Wednesday, January 6, 2010

Two Classroom Management Models: Fireman vs CSI

Classroom management is a cute little phrase that teachers have come to know as a pseudonym for discipline, and too often, dispcipline is just a set of tools used to do things to kids in order to make them behave.

This is a real shame, because a student's misbehavior should rarely be seen as something that should just be discontinued. Misbehavior is not the real problem - it is the symptom of a larger one - and if we silence misbehavior without first investigating the real problem, we risk doing a real diservice to the students.

Classroom management techniques tend to turn teachers into a kind of misbehavior fireman - where the teacher simply identifies the misbehavior and immediately puts it out. I would like to see us do less of the fireman work and more of the crime scene investigator (CSI) work. That is to say, I would like to see us investigate more into why the fire took place in the first place. And the best way to do that is to ask the student why they are misbehaving?

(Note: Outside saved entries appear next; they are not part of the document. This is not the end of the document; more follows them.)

(** ** Addresses in normal form *)

Lemma normalize_address_Ok raw address :
  normalize_address raw = Ok address ->
  exists body, address = "0x" +:+ body /\ is_lower_hex body 40 = true.
Proof.
  unfold normalize_address. intros Hok. apply result_bind_Ok in Hok as (body & Hbody & Hok).
  apply err_if_seq_Ok in Hok as [Hlen [= <-]]. apply ok_or_Ok, strip_prefix_Some in Hbody.
  apply orb_false_iff in Hlen as [Hlen%negb_false_iff Hhex%negb_false_iff].
  exists body. split; [done|]. unfold is_lower_hex. rewrite Hlen. cbn [andb].
  rewrite forallb_forall in *. intros a Ha. apply lower_hex_of_hexdigit; [by apply Hhex|].
  assert (Hin : a ∈ str_bytes (to_ascii_lowercase (trim raw))).
  { rewrite Hbody, str_bytes_app. apply elem_of_app. right. by apply list_elem_of_In. }
  unfold to_ascii_lowercase in Hin. rewrite str_bytes_map_str in Hin.
  apply list_elem_of_fmap in Hin as (b & -> & _). apply ascii_lower_idem.
Qed.

Lemma normalize_address_lower body :
  is_lower_hex body 40 = true -> normalize_address ("0x" +:+ body) = Ok ("0x" +:+ body).
Proof.
  unfold is_lower_hex. intros [Hlen Hbody]%andb_true_iff.
  destruct (lower_hex_normal body Hbody) as (Htrim & Hlower & Hhex).
  unfold normalize_address. rewrite Htrim, Hlower, strip_0x. cbn [ok_or mbind result_bind].
  by rewrite Hlen, Hhex.
Qed.

Lemma normalize_address_idem raw address :
  normalize_address raw = Ok address -> normalize_address address = Ok address.
Proof. intros (body & -> & Hbody)%normalize_address_Ok. by apply normalize_address_lower. Qed.

Lemma next_refund_generation_Some command resume lease now_ms generation :
  is_refund command = true ->
  next_refund_generation command resume lease now_ms = Ok generation ->
  exists g, generation = Some g
    /\ match lease with
       | Some lease => g = (RefundCommandLease.generation lease + 1)%N
           /\ (resume = true -> (RefundCommandLease.expires_at_ms lease < now_ms)%N)
       | None => g = 1%N
       end.
Proof.
  unfold next_refund_generation. intros -> Hgen.
  destruct lease as [lease|]; [|injection Hgen as <-; by eexists].
  apply err_if_seq_Ok in Hgen as [Hfree Hgen].
  apply result_bind_Ok in Hgen as (g & Hg & [= <-]). apply ok_or_Ok, checked_add_Some in Hg as [-> _].
  eexists. split; [done|]. split; [done|]. intros ->. by apply N.leb_gt in Hfree.
Qed.

Lemma authorize_Done `{ext : Externals} command proof canister_id now_ns now_ms canister response
    canister' :
  authorize_and_consume command proof canister_id now_ns now_ms canister = Done response canister' ->
  exists address state',
    verify_proof command proof canister_id now_ns (Canister.factory canister) = Ok address
    /\ consume_proof command proof address now_ms (Canister.factory canister) = Done response state'
    /\ canister' = canister <| Canister.factory := state' |>.
Proof.
  unfold authorize_and_consume. intros Hrun. run_inv Hrun as address t0 H0.
  apply read_state_Done in H0 as [Hverify ->]. unfold write_state, zoom in Hrun.
  destruct (consume_proof _ _ _ _ _) as [r state'| |] eqn:Hconsume; [|done|done].
  injection Hrun as <- <-. by exists address, state'.
Qed.

Lemma canister_same (canister : Canister.t) :
  canister <| Canister.factory := Canister.factory canister |> = canister.
Proof. by destruct canister. Qed.

Lemma authorize_Fail `{ext : Externals} command proof canister_id now_ns now_ms canister e
    canister' :
  authorize_and_consume command proof canister_id now_ns now_ms canister = Fail e canister' ->
  steward_frame (Canister.factory canister) (Canister.factory canister').
Proof.
  unfold authorize_and_consume. intros [Hrun|(address & t0 & H0 & Hrun)]%M_bind_Fail.
  - unfold read_state, lift in Hrun. destruct (verify_proof _ _ _ _ _); [done|]. by injection Hrun as <- <-.
  - apply read_state_Done in H0 as [_ ->]. unfold write_state, zoom in Hrun.
    destruct (consume_proof _ _ _ _ _) as [|e' state'|] eqn:Hconsume; [done| |done].
    injection Hrun as <- <-. by eapply consume_proof_Fail.
Qed.

Section StewardProof.
Context `{ext : Externals}.

Lemma command_hash_lower command :
  to_ascii_lowercase (factory_steward_command_hash command) = factory_steward_command_hash command.
Proof.
  unfold factory_steward_command_hash, hex_encode_prefixed. apply lower_hex_normal.
  pose proof (hex_encode_is_lower_hex (keccak256 (encode_command command))) as Hlower.
  unfold is_lower_hex in Hlower. by apply andb_true_iff in Hlower as [_ Hlower].
Qed.

(** C33 - only the session's steward is obeyed.  When [authorize_and_consume]
    accepts a command, the session exists, the proof is for this canister's
    chain, for the very command, carries the session's current nonce, has
    not expired and expires at most five minutes ahead, and its signature over
    exactly these values recovers to the session's steward address, which is
    the address the proof names.  Accepting raises the session's nonce by one,
    in every case but this: a refund command for a session whose refund is
    already in flight resumes that refund and leaves the nonce as it is.  A
    refund ends marked as in flight and leased under the generation that is
    returned; no other session's nonce or lease moves. *)
Theorem authorize_and_consume_authorizes command proof canister_id now_ns now_ms canister response
    generation canister'
    (Hrun : authorize_and_consume command proof canister_id now_ns now_ms canister
       = Done (response, generation) canister') :
  let session_id := FactoryStewardCommand.session_id command in
  let state := Canister.factory canister in
  let state' := Canister.factory canister' in
  (exists session chain_id address,
    FactoryState.sessions state !! session_id = Some session
    /\ canonical_deployment_chain_id (FactoryState.child_runtime state)
         (FactoryState.release_broadcast_config state) = Ok chain_id
    /\ normalize_address (FactoryStewardProof.address proof) = Ok address
    /\ normalize_address (SpawnSession.steward_address session) = Ok address
    /\ FactoryStewardProof.chain_id proof = chain_id
    /\ FactoryStewardProof.nonce proof = session_nonce session_id state
    /\ to_ascii_lowercase (FactoryStewardProof.command_hash proof)
       = factory_steward_command_hash command
    /\ (now_ns <= FactoryStewardProof.expires_at_ns proof
        <= now_ns + FACTORY_STEWARD_PROOF_TTL_NS)%N
    /\ recover_signer (signing_payload canister_id chain_id address
         (factory_steward_command_hash command) (FactoryStewardProof.nonce proof)
         (FactoryStewardProof.expires_at_ns proof)) (FactoryStewardProof.signature proof)
       = Ok address)
  /\ accepted command (refund_resumes command state) generation (session_nonce session_id state)
       now_ms state state'
  /\ (is_refund command = true -> exists g, generation = Some g
      /\ session_id ∈ FactoryState.steward_refunds_in_flight state'
      /\ refund_lease_held session_id g state' = true)
  /\ Canister.spawn_provider_secrets canister' = Canister.spawn_provider_secrets canister.
Proof.
  cbv zeta. apply authorize_Done in Hrun as (address & state' & Hverify & Hconsume & ->).
  apply verify_proof_Ok in Hverify as (session & chain_id & Hverify).
  apply consume_proof_Done in Hconsume as (generation' & Hgen & Hresponse & _ & Haccepted).
  cbn in Hresponse. subst generation'. split; [by exists session, chain_id, address|].
  split; [exact Haccepted|]. split; [|done]. intros Hrefund.
  destruct (next_refund_generation_Some _ _ _ _ _ Hrefund Hgen) as (g & -> & _).
  exists g. split; [done|]. destruct Haccepted as (_ & Hflight & Hleases).
  change (Canister.factory (canister <| Canister.factory := state' |>)) with state'. split.
  - rewrite Hflight. unfold refund_resumes. rewrite Hrefund. cbn [andb].
    case_bool_decide as Hin; cbn [negb]; [done|set_solver].
  - unfold refund_lease_held. rewrite Hleases, lookup_insert_eq. cbn. apply N.eqb_refl.
Qed.

(** a prepared command is accepted.  A template from
    [prepare_spawn_steward_command], whose payload the steward's key signed, is
    a proof that passes every check while the session's nonce has not moved
    and until the template expires. *)
Theorem prepared_command_verifies command canister_id now_ns canister template canister' signature
    later_ns
    (Hprepare : prepare_spawn_steward_command command canister_id now_ns canister
       = Done template canister')
    (Hsigned : recover_signer (FactoryStewardProofTemplate.signing_payload template) signature
       = Ok (FactoryStewardProofTemplate.address template))
    (Htime : (now_ns <= later_ns <= FactoryStewardProofTemplate.expires_at_ns template)%N) :
  verify_proof command
    (FactoryStewardProof.mk (FactoryStewardProofTemplate.chain_id template)
       (FactoryStewardProofTemplate.address template)
       (FactoryStewardProofTemplate.command_hash template)
       (FactoryStewardProofTemplate.nonce template)
       (FactoryStewardProofTemplate.expires_at_ns template) signature)
    canister_id later_ns (Canister.factory canister)
  = Ok (FactoryStewardProofTemplate.address template).
Proof.
  unfold prepare_spawn_steward_command in Hprepare.
  apply read_state_Done in Hprepare as [Hok _].
  apply result_bind_Ok in Hok as (session & Hs & Hok).
  apply err_if_seq_Ok in Hok as [Hbase Hok].
  apply result_bind_Ok in Hok as (chain_id & Hchain & Hok).
  apply result_bind_Ok in Hok as (address & Haddress & Hok).
  apply result_bind_Ok in Hok as (expires & Hexpires & [= <-]).
  apply ok_or_Ok, checked_add_Some in Hexpires as [-> _].
  cbn [FactoryStewardProofTemplate.signing_payload FactoryStewardProofTemplate.chain_id
    FactoryStewardProofTemplate.address FactoryStewardProofTemplate.command_hash
    FactoryStewardProofTemplate.nonce FactoryStewardProofTemplate.expires_at_ns] in *.
  unfold verify_proof. cbn [FactoryStewardProof.address FactoryStewardProof.chain_id
    FactoryStewardProof.nonce FactoryStewardProof.command_hash FactoryStewardProof.expires_at_ns
    FactoryStewardProof.signature].
  rewrite (normalize_address_idem _ _ Haddress). cbn [mbind result_bind].
  rewrite Hs. cbn [mbind result_bind]. rewrite Hbase. cbn [err_if mbind result_bind].
  rewrite Hchain. cbn [mbind result_bind]. rewrite Haddress. cbn [mbind result_bind].
  assert (Hsame : forall text : string, bool_decide (text <> text) = false)
    by (intros text; by apply bool_decide_eq_false_2; auto).
  rewrite !N.eqb_refl, Hsame. cbn [negb err_if mbind result_bind].
  rewrite command_hash_lower, Hsame. cbn [err_if mbind result_bind].
  replace (_ <? later_ns)%N with false by (symmetry; apply N.ltb_ge; lia).
  replace (_ <? saturating_sub _ _)%N with false
    by (symmetry; apply N.ltb_ge; unfold saturating_sub; lia).
  cbn [err_if mbind result_bind]. rewrite Hsigned. cbn [mbind result_bind].
  by rewrite Hsame.
Qed.

(** What can happen to the canister: a command is accepted and consumes the
    nonce of its session, a refund is resumed, a command is refused, or any
    other message runs, none of which writes the nonces.  The label is the
    session and nonce that were consumed. *)
Inductive steward_step (canister_id : string)
    : Canister.t -> option (string * N) -> Canister.t -> Prop :=
| steward_accepts command proof now_ns now_ms response canister canister' :
    authorize_and_consume command proof canister_id now_ns now_ms canister
      = Done response canister' ->
    steward_step canister_id canister
      (if refund_resumes command (Canister.factory canister) then None
       else Some (FactoryStewardCommand.session_id command, FactoryStewardProof.nonce proof))
      canister'
| steward_refuses command proof now_ns now_ms e canister canister' :
    authorize_and_consume command proof canister_id now_ns now_ms canister = Fail e canister' ->
    steward_step canister_id canister None canister'
| steward_other canister canister' :
    FactoryState.steward_command_nonces (Canister.factory canister')
      = FactoryState.steward_command_nonces (Canister.factory canister) ->
    steward_step canister_id canister None canister'.

Inductive steward_trace (canister_id : string)
    : Canister.t -> list (string * N) -> Canister.t -> Prop :=
| steward_trace_nil canister : steward_trace canister_id canister [] canister
| steward_trace_cons canister label canister1 consumed canister' :
    steward_step canister_id canister label canister1 ->
    steward_trace canister_id canister1 consumed canister' ->
    steward_trace canister_id canister (option_list label ++ consumed) canister'.

Lemma steward_step_nonces canister_id canister label canister' :
  steward_step canister_id canister label canister' ->
  let nonce := fun session_id canister => session_nonce session_id (Canister.factory canister) in
  match label with
  | None => forall session_id, nonce session_id canister' = nonce session_id canister
  | Some (session_id, n) => n = nonce session_id canister
      /\ nonce session_id canister' = (n + 1)%N
      /\ forall other, other <> session_id -> nonce other canister' = nonce other canister
  end.
Proof.
  cbv zeta. unfold session_nonce. destruct 1 as [command proof ns ms response c c' Hrun
    |command proof ns ms e c c' Hrun|c c' Hsame].
  - apply authorize_Done in Hrun as (address & state' & _ & Hconsume & ->).
    apply consume_proof_Done in Hconsume as (g & _ & _ & Hnonce & Hnonces & _).
    change (Canister.factory (c <| Canister.factory := state' |>)) with state'.
    destruct (refund_resumes command (Canister.factory c)); [by rewrite Hnonces|].
    split; [exact Hnonce|]. rewrite Hnonces, Hnonce.
    split; [by rewrite lookup_insert_eq|]. intros other Hother. by rewrite lookup_insert_ne.
  - apply authorize_Fail in Hrun as (Hnonces & _). by rewrite Hnonces.
  - by rewrite Hsame.
Qed.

Imagine the student who charges into class late and tosses his binder across his desk in obvious frustration and plops himself into his desk, making all kinds of dispruptive noise that interrupts our beautifully planned anticipatory set. The teacher then orders the student to leave the classroom and enter properly. The student does so.

The problem is solved.

Or is it?

What if the student had just showed up late because his alcoholic mother had just finished dropping him off at school while still drunk, and the student knew exactly what was going on and was furious at how his mother could be so irresponsible?

Knowing the details behind why the student acted the way he did seems to change everything, making this kind of information an invaluable necessity. How can a teacher properly work with students to help them become good people if we don't take the time to ask why?

This kind of inquiry does take time and effort, but it is well worth it. Remember, we rarely remember what teachers teach us - we typically remember how they make us feel - and taking the time to ask why may be one of the best ways to show that we care.

more to come,

Joe Bower


  1. At my old school, any student who had a problem with a teacher had to see a counselor, either from the teacher's referral or the student's choice. We implemented this process because we decided that the why of student behavior is important. Yes, it's important to help kids cope with the bigger issues in their life but it's also important to help them learn self-awareness so that they can determine when they need help and reach for it.

  2. I think the problem is that when things like this happen teachers aren't usually thinking "He seems to be upset, I wonder what the problem is?" but rather "How dare he barge in here and disrupt the students and my class?" The problem is they need to think more of what the student is feeling and not how they want him to act. It reminds me of how I always see and hear "You must earn respect" or "respect others and they will respect you" but the teachers never enforce this, other than by saying a kid is being disrespectful for doing anything a teacher finds rude, even if it wasn't intended. Is the purpose here to make the kids feel bad or is it to help them become better people?

  3. I completely agree with your point but I fear that "dealing with the behavior" rather than "addressing the issue" starts in as early as Pre-School. Students learn to "play the game of school". Some will choose to "play" the good kids, others the "bad",some will fit the system (that was me!) and others will simply opt out of the game altogether (me a few years later).
    In my experience it is common sense when you look at all behavior (child or adult) as a manifestation of feelings and our reaction to events. When we seek to "understand and relate" to the underlying root cause we are better able to assist the student and ourselves by avoiding any further problems.
    Classroom Management (as the name suggests) is not a solution simply a temporary, short-term coping mechanism for class sizes that are too large and lack of time that generally creates more problems than it fixes!